YOUR ASSIGNMENT:
Copy each line from the entries that the word "apply" appears in.

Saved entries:
|---|
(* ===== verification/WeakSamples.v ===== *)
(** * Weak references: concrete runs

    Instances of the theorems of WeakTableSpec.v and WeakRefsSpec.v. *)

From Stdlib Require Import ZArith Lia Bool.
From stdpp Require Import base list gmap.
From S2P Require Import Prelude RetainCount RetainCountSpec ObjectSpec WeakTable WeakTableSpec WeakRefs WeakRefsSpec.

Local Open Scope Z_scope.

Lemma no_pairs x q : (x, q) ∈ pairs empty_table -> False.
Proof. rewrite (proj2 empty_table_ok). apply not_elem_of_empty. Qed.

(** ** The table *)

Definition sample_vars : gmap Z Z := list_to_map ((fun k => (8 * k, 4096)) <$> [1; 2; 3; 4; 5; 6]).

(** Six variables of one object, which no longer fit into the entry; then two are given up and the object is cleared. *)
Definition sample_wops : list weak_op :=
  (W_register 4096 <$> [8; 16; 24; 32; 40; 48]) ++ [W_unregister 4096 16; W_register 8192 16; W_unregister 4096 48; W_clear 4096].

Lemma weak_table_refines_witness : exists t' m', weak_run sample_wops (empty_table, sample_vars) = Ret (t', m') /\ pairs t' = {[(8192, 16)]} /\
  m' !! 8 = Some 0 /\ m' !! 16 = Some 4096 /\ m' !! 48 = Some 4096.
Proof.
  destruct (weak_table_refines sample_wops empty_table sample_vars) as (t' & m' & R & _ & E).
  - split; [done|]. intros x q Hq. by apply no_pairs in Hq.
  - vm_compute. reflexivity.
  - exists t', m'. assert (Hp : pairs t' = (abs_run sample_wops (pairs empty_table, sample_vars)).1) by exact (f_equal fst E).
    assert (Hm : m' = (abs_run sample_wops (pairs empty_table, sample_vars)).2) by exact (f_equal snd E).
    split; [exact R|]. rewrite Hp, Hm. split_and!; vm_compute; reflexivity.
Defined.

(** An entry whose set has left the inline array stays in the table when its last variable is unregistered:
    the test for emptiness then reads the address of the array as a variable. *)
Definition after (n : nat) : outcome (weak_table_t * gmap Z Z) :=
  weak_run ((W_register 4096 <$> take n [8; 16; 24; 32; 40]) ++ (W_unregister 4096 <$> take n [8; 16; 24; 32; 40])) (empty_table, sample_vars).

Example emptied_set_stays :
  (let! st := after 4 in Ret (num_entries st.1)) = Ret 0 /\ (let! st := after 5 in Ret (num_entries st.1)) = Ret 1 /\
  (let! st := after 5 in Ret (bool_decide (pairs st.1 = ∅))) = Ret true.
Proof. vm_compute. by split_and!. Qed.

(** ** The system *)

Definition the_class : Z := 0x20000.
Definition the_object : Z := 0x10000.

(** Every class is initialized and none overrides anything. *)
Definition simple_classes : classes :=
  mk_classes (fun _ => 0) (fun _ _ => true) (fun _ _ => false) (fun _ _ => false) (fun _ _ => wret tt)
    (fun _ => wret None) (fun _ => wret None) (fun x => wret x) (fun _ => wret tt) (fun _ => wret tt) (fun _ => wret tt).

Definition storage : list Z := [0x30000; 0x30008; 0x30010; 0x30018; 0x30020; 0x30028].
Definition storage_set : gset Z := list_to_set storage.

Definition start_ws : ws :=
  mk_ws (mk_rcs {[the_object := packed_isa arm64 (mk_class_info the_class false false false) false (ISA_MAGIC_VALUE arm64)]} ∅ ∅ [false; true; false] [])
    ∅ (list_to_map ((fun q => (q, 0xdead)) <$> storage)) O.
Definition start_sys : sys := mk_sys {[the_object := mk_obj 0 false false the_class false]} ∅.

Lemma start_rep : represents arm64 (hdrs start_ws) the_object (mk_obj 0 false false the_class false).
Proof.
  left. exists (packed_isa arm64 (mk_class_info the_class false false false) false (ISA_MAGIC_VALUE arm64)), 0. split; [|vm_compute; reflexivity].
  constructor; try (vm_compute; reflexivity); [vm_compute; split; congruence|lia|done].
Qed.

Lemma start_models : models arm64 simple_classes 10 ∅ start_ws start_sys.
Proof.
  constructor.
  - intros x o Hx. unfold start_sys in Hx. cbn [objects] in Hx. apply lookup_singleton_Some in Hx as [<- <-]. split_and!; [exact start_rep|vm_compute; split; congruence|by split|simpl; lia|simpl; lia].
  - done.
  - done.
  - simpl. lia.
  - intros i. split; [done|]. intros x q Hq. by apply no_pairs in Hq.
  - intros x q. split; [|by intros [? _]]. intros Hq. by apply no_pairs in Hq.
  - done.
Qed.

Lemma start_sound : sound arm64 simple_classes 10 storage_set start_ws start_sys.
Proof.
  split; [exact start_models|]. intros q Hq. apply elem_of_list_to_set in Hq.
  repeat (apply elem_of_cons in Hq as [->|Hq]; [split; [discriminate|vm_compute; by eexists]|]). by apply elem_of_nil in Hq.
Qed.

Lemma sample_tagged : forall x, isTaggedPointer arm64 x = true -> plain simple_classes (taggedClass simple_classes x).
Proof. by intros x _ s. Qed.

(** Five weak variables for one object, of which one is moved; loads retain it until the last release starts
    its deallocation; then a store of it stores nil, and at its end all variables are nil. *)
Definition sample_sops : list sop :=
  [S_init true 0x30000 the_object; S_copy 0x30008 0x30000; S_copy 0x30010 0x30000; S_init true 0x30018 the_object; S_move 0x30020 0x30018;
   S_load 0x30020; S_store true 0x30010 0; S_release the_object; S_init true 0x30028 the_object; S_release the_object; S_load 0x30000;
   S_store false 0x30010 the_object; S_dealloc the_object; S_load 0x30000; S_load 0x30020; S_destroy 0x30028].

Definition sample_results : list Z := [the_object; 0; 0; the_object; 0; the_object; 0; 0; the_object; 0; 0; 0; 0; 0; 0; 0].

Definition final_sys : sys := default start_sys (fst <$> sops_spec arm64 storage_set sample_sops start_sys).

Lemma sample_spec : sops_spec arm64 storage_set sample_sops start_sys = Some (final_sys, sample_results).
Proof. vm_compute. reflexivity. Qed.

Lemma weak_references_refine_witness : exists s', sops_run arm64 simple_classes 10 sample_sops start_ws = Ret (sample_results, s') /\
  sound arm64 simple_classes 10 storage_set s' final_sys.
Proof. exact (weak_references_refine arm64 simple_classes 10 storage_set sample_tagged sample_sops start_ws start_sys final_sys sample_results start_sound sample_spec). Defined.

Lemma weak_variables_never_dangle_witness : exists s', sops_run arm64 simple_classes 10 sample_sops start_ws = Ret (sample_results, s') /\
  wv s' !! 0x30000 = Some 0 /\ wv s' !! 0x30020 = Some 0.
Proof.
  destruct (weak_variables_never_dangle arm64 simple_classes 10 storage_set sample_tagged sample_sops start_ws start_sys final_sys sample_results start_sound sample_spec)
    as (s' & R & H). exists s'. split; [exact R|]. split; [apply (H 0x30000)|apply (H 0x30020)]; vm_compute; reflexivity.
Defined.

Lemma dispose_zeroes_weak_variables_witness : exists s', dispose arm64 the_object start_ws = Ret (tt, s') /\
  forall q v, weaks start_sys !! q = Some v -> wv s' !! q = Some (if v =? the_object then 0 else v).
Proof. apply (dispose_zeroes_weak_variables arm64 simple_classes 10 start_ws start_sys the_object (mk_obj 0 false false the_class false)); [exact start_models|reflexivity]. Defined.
|---|
WRITTEN REPLY:
Proof. rewrite (proj2 empty_table_ok). apply not_elem_of_empty. Qed.
  - split; [done|]. intros x q Hq. by apply no_pairs in Hq.
  - intros x o Hx. unfold start_sys in Hx. cbn [objects] in Hx. apply lookup_singleton_Some in Hx as [<- <-]. split_and!; [exact start_rep|vm_compute; split; congruence|by split|simpl; lia|simpl; lia].
  - intros i. split; [done|]. intros x q Hq. by apply no_pairs in Hq.
  - intros x q. split; [|by intros [? _]]. intros Hq. by apply no_pairs in Hq.
  split; [exact start_models|]. intros q Hq. apply elem_of_list_to_set in Hq.
  repeat (apply elem_of_cons in Hq as [->|Hq]; [split; [discriminate|vm_compute; by eexists]|]). by apply elem_of_nil in Hq.
    as (s' & R & H). exists s'. split; [exact R|]. split; [apply (H 0x30000)|apply (H 0x30020)]; vm_compute; reflexivity.
Proof. apply (dispose_zeroes_weak_variables arm64 simple_classes 10 start_ws start_sys the_object (mk_obj 0 false false the_class false)); [exact start_models|reflexivity]. Defined.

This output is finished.